(** * Executor utilities of texar-pytorch: a shallow embedding

    Source: [src/texar/torch/run/executor_utils.py].

    The development follows the Python module top to bottom:
    - Python objects, exceptions and the ordered dictionary;
    - the registry normaliser [_to_dict] with its two naming policies
      [to_dict] and [to_metric_dict], on [str] names as annotated and, in
      module [dyn], on names of every type;
    - the instance resolver [to_instance];
    - [ProgressTracker] (binary64 arithmetic through [SpecFloat]);
    - [MetricList] with [_compare_metrics], [__eq__] and [__gt__];
    - [to_list], [update_metrics] and the terminal colours.

    Definitions come first, theorems afterwards. *)

From Stdlib Require Import ZArith String List.
From Stdlib Require Floats.SpecFloat.
From stdpp Require Import base option list strings gmap pretty.

(** ** Exceptions and results *)

(** The Python exceptions the module can raise.  [ValueError] carries the
    message text since the module tells its failures apart by message only.
    [IllTyped] is not a Python exception: in the embedding of [_to_dict]
    with [str] keys it marks a pair whose name is not a [str], which is
    outside the annotation [Tuple[str, T]].  The interpreter accepts such a
    pair; module [dyn] embeds [_to_dict] for names of every type and never
    raises [IllTyped]. *)
Inductive exn : Type :=
| ValueError (msg : string)
| KeyError (key : string)
| AttributeError (msg : string)
| TypeError (msg : string)
| ZeroDivisionError
| OverflowError
| IllTyped.

Inductive result (A : Type) : Type :=
| Ok (a : A)
| Raise (e : exn).
Arguments Ok {A} a.
Arguments Raise {A} e.

#[global] Instance result_ret : MRet result := fun _ a => Ok a.
#[global] Instance result_bind : MBind result := fun _ _ f r =>
  match r with
  | Ok a => f a
  | Raise e => Raise e
  end.

Definition is_ok {A} (r : result A) : bool :=
  match r with Ok _ => true | Raise _ => false end.

(** ** Python objects *)

(** The [Metric] interface of [texar.torch.run.metric], which is not part of
    this file of the repository: the attributes and methods that
    [executor_utils] uses.  [metric_type] is the identity of the class
    object [type(metric)], [metric_module] and [metric_class] are the
    [__module__] and [__name__] of that class; [V] is the domain of metric
    values. *)
Record Metric (V : Type) : Type := {
  metric_type : N;
  metric_module : string;
  metric_class : string;
  pred_name : string;
  label_name : option string;
  value : V;
  better : V → V → option bool
}.
Arguments metric_type {V} _.
Arguments metric_module {V} _.
Arguments metric_class {V} _.
Arguments pred_name {V} _.
Arguments label_name {V} _.
Arguments value {V} _.
Arguments better {V} _ _ _.

(** The run-time values the functions inspect with [isinstance] and
    [is None].  [ODict false] is a plain [dict], [ODict true] an
    [OrderedDict]; both keep their entries in insertion order. *)
#[warnings="-register-all"] Inductive obj (V : Type) : Type :=
| ONone
| OInt (n : Z)
| OStr (s : string)
| OTuple (xs : list (obj V))
| OList (xs : list (obj V))
| ODict (ordered : bool) (kvs : list (string * obj V))
| OMetric (m : Metric V).
Arguments ONone {V}.
Arguments OInt {V} n.
Arguments OStr {V} s.
Arguments OTuple {V} xs.
Arguments OList {V} xs.
Arguments ODict {V} ordered kvs.
Arguments OMetric {V} m.

(** [x.__class__.__name__] *)
Definition class_name {V} (x : obj V) : string :=
  match x with
  | ONone => "NoneType"
  | OInt _ => "int"
  | OStr _ => "str"
  | OTuple _ => "tuple"
  | OList _ => "list"
  | ODict false _ => "dict"
  | ODict true _ => "OrderedDict"
  | OMetric m => metric_class m
  end.

(** The type name CPython puts into the messages of [AttributeError] and
    [TypeError]: the [__name__] of a class defined in Python, the dotted
    name of [OrderedDict]. *)
Definition tp_name {V} (x : obj V) : string :=
  match x with
  | ODict true _ => "collections.OrderedDict"
  | _ => class_name x
  end.

(** [str(type(x))], as an f-string renders [{type(x)}] *)
Definition type_repr {V} (x : obj V) : string :=
  match x with
  | ODict true _ => "<class 'collections.OrderedDict'>"
  | OMetric m => "<class '" +:+ metric_module m +:+ "." +:+ metric_class m +:+ "'>"
  | _ => "<class '" +:+ class_name x +:+ "'>"
  end.

(** [isinstance(x, Metric)] *)
Definition is_Metric {V} (x : obj V) : bool :=
  match x with OMetric _ => true | _ => false end.

(** ** Ordered dictionaries

    An [OrderedDict] is its list of entries in insertion order.  Assigning
    to a key that is present keeps the position of the entry, assigning to
    a new key appends; [del] of an absent key raises [KeyError]. *)
Module od.
Section od.
Context {A : Type}.

Definition keys (d : list (string * A)) : list string := d.*1.
Definition values (d : list (string * A)) : list A := d.*2.

Fixpoint get (k : string) (d : list (string * A)) : option A :=
  match d with
  | [] => None
  | (k', v) :: d' => if decide (k = k') then Some v else get k d'
  end.

Fixpoint set (k : string) (v : A) (d : list (string * A)) : list (string * A) :=
  match d with
  | [] => [(k, v)]
  | (k', v') :: d' =>
      if decide (k = k') then (k, v) :: d' else (k', v') :: set k v d'
  end.

Fixpoint remove (k : string) (d : list (string * A)) : list (string * A) :=
  match d with
  | [] => []
  | (k', v) :: d' => if decide (k = k') then d' else (k', v) :: remove k d'
  end.

(** [d[k]] *)
Definition getitem (k : string) (d : list (string * A)) : result A :=
  match get k d with
  | Some v => Ok v
  | None => Raise (KeyError k)
  end.

(** [del d[k]] *)
Definition delitem (k : string) (d : list (string * A)) : result (list (string * A)) :=
  match get k d with
  | Some _ => Ok (remove k d)
  | None => Raise (KeyError k)
  end.
End od.
End od.

(** ** The registry normaliser *)

Section normalizer.
Context {V : Type}.
Variable unambiguous_name_fn : string → obj V → nat → result string.
Variable default_name_fn : nat → obj V → result string.

(** The loop variables [ret_dict] and [counter]. *)
Record loop_state : Type := {
  ret_dict : list (string * obj V);
  counter : gmap string nat
}.

(** [counter.update([name])] *)
Definition counter_update (name : string) (c : gmap string nat) : gmap string nat :=
  <[name := S (default 0 (c !! name))]> c.

(** Lines 61-64: [name, item = item] for a tuple, the default name
    otherwise. *)
Definition name_item (idx : nat) (item : obj V) : result (string * obj V) :=
  match item with
  | OTuple xs =>
      match xs with
      | [OStr name; v] => Ok (name, v)
      | [_; _] => Raise IllTyped
      | [] | [_] =>
          Raise (ValueError ("not enough values to unpack (expected 2, got "
                             +:+ pretty (length xs) +:+ ")"))
      | _ => Raise (ValueError "too many values to unpack (expected 2)")
      end
  | _ => name ← default_name_fn idx item; Ok (name, item)
  end.

(** Lines 65-74: one iteration of the [for] loop. *)
Definition loop_body (st : loop_state) (idx : nat) (item : obj V) : result loop_state :=
  '(name, item) ← name_item idx item;
  match counter st !! name with
  | None =>
      Ok {| ret_dict := od.set name item (ret_dict st);
            counter := counter_update name (counter st) |}
  | Some cnt =>
      d ← (if decide (cnt = 1) then
             prev_item ← od.getitem name (ret_dict st);
             k1 ← unambiguous_name_fn name prev_item 1;
             od.delitem name (od.set k1 prev_item (ret_dict st))
           else Ok (ret_dict st));
      k ← unambiguous_name_fn name item (cnt + 1);
      Ok {| ret_dict := od.set k item d;
            counter := counter_update name (counter st) |}
  end.

(** [for idx, item in enumerate(xs)], started at index [idx]. *)
Fixpoint loop (st : loop_state) (idx : nat) (xs : list (obj V)) : result loop_state :=
  match xs with
  | [] => Ok st
  | item :: xs' => st' ← loop_body st idx item; loop st' (S idx) xs'
  end.

Definition init_state : loop_state := {| ret_dict := []; counter := ∅ |}.

Definition _to_dict (ds : obj V) : result (list (string * obj V)) :=
  match ds with
  | ONone => Ok []
  | ODict _ kvs => Ok kvs
  | OList xs => st ← loop init_state 0 xs; Ok (ret_dict st)
  | _ => st ← loop init_state 0 [ds]; Ok (ret_dict st)
  end.
Lemma cumulative_counts_thresholds buckets c1 c2 c3 c4 :
  buckets.*1 ≡ₚ rtime_thresholds →
  fm_get buckets 0.001%float = Some c1 →
  fm_get buckets 0.01%float = Some c2 →
  fm_get buckets 0.1%float = Some c3 →
  fm_get buckets 1%float = Some c4 →
  cumulative_counts buckets = [c1; c2; c3; c4].
Proof.
  intros Hk H1 H2 H3 H4. unfold cumulative_counts.
  rewrite (Float64s_rtime_thresholds _ Hk). simpl.
  by rewrite H1, H2, H3, H4.
Qed.

(** C2, as the code has it.  When the snapshot holds a non-negative integer
    under each of the five raw keys and the five together stay below
    [2^64], the builder succeeds; its buckets are the four finite
    thresholds; read in ascending threshold order the cumulative counts are
    the running sums of the first four raw counts, hence non-decreasing;
    and the total observation count is the sum of all five raw counts, the
    unbounded [answers-slow] bucket included. *)
Theorem cumulative_histogram (rt : Runtime) (statsMap : gmap string float)
    (n1 n2 n3 n4 n5 : Z) :
  Runtime_ok rt →
  integer_count statsMap "answers0-1" n1 →
  integer_count statsMap "answers1-10" n2 →
  integer_count statsMap "answers10-100" n3 →
  integer_count statsMap "answers100-1000" n4 →
  integer_count statsMap "answers-slow" n5 →
  n1 + n2 + n3 + n4 + n5 < 2 ^ 64 →
  ∃ buckets,
    makeRecursorRTimeHistogram rt statsMap
    = inr (ConstHistogram rtime_desc (n1 + n2 + n3 + n4 + n5) 0%float buckets)
    ∧ buckets.*1 ≡ₚ [0.001; 0.01; 0.1; 1]%float
    ∧ cumulative_counts buckets = [n1; n1 + n2; n1 + n2 + n3; n1 + n2 + n3 + n4]
    ∧ Sorted Z.le (cumulative_counts buckets).
Proof.
  intros Hrt H1 H2 H3 H4 H5 Hsum.
  pose proof H1 as (_ & _ & _ & Hn1). pose proof H2 as (_ & _ & _ & Hn2).
  pose proof H3 as (_ & _ & _ & Hn3). pose proof H4 as (_ & _ & _ & Hn4).
  pose proof H5 as (_ & _ & _ & Hn5).
  destruct (makeRecursorRTimeHistogram_present rt statsMap Hrt)
    as (buckets & Heq & Hk & G1 & G2 & G3 & G4).
  { by eapply integer_count_present. }
  rewrite (integer_count_raw rt statsMap _ n1), (integer_count_raw rt statsMap _ n2),
    (integer_count_raw rt statsMap _ n3), (integer_count_raw rt statsMap _ n4),
    (integer_count_raw rt statsMap _ n5) in Heq by (done || lia).
  rewrite (integer_count_raw rt statsMap _ n1) in G1, G2, G3, G4 by (done || lia).
  rewrite (integer_count_raw rt statsMap _ n2) in G2, G3, G4 by (done || lia).
  rewrite (integer_count_raw rt statsMap _ n3) in G3, G4 by (done || lia).
  rewrite (integer_count_raw rt statsMap _ n4) in G4 by (done || lia).
  unfold wrap64 in *. rewrite Z.mod_small in Heq, G1, G2, G3, G4 by lia.
  assert (Hc : cumulative_counts buckets = [n1; n1 + n2; n1 + n2 + n3; n1 + n2 + n3 + n4])
    by (by apply cumulative_counts_thresholds).
  exists buckets. split; [done|]. split; [done|]. split; [done|].
  rewrite Hc. repeat constructor; lia.
Qed.

Lemma cumulative_histogram_witness :
  ∃ buckets,
    makeRecursorRTimeHistogram source_order_runtime (build_statsMap scenario_stats)
    = inr (ConstHistogram rtime_desc (10 + 5 + 0 + 0 + 2) 0%float buckets)
    ∧ buckets.*1 ≡ₚ [0.001; 0.01; 0.1; 1]%float
    ∧ cumulative_counts buckets = [10; 10 + 5; 10 + 5 + 0; 10 + 5 + 0 + 0]
    ∧ Sorted Z.le (cumulative_counts buckets).
Proof.
  apply (cumulative_histogram source_order_runtime (build_statsMap scenario_stats)
           10 5 0 0 2).
  - apply source_order_runtime_ok.
  - exists 10%float. split; [reflexivity|]. split; [vm_compute; reflexivity|lia].
  - exists 5%float. split; [reflexivity|]. split; [vm_compute; reflexivity|lia].
  - exists 0%float. split; [reflexivity|]. split; [vm_compute; reflexivity|lia].
  - exists 0%float. split; [reflexivity|]. split; [vm_compute; reflexivity|lia].
  - exists 2%float. split; [reflexivity|]. split; [vm_compute; reflexivity|lia].
  - lia.
Defined.

(** C2 as stated fails: counts that are non-negative integers can add up
    past 64 bits.  With [answers0-1 = answers1-10 = 2^63] and the other
    three at 0, the running sum wraps: the cumulative counts read
    [2^63; 0; 0; 0], which is not non-decreasing, and the total count is 0,
    not the sum [2^64] of the five raw counts. *)
Lemma cumulative_histogram_overflow_counterexample :
  let statsMap := build_statsMap overflow_stats in
  let buckets := [(0.001%float, 2 ^ 63); (0.01%float, 0); (0.1%float, 0); (1%float, 0)] in
  Runtime_ok source_order_runtime
  ∧ integer_count statsMap "answers0-1" (2 ^ 63)
  ∧ integer_count statsMap "answers1-10" (2 ^ 63)
  ∧ integer_count statsMap "answers10-100" 0
  ∧ integer_count statsMap "answers100-1000" 0
  ∧ integer_count statsMap "answers-slow" 0
  ∧ makeRecursorRTimeHistogram source_order_runtime statsMap
    = inr (ConstHistogram rtime_desc 0 0%float buckets)
  ∧ cumulative_counts buckets = [2 ^ 63; 0; 0; 0]
  ∧ ¬ Sorted Z.le (cumulative_counts buckets)
  ∧ 0 ≠ 2 ^ 63 + 2 ^ 63 + 0 + 0 + 0.
Proof.
  intros statsMap buckets.
  split; [apply source_order_runtime_ok|].
  split; [exists 9223372036854775808%float;
          split; [reflexivity|]; split; [vm_compute; reflexivity|lia]|].
  split; [exists 9223372036854775808%float;
          split; [reflexivity|]; split; [vm_compute; reflexivity|lia]|].
  split; [exists 0%float; split; [reflexivity|]; split; [vm_compute; reflexivity|lia]|].
  split; [exists 0%float; split; [reflexivity|]; split; [vm_compute; reflexivity|lia]|].
  split; [exists 0%float; split; [reflexivity|]; split; [vm_compute; reflexivity|lia]|].
  split; [vm_compute; reflexivity|].
  split; [vm_compute; reflexivity|].
  split; [|lia].
  replace (cumulative_counts buckets) with [2 ^ 63; 0; 0; 0] by (vm_compute; reflexivity).
  intros Hs. apply Sorted_inv in Hs as [_ Hd]. apply HdRel_inv in Hd. lia.
Qed.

**PROBLEM DESCRIPTION**:
For the string "Inductive", go through the entries above and copy each line where it occurs.

**TASK ANSWER**:
Inductive exn : Type :=
Inductive result (A : Type) : Type :=
#[warnings="-register-all"] Inductive obj (V : Type) : Type :=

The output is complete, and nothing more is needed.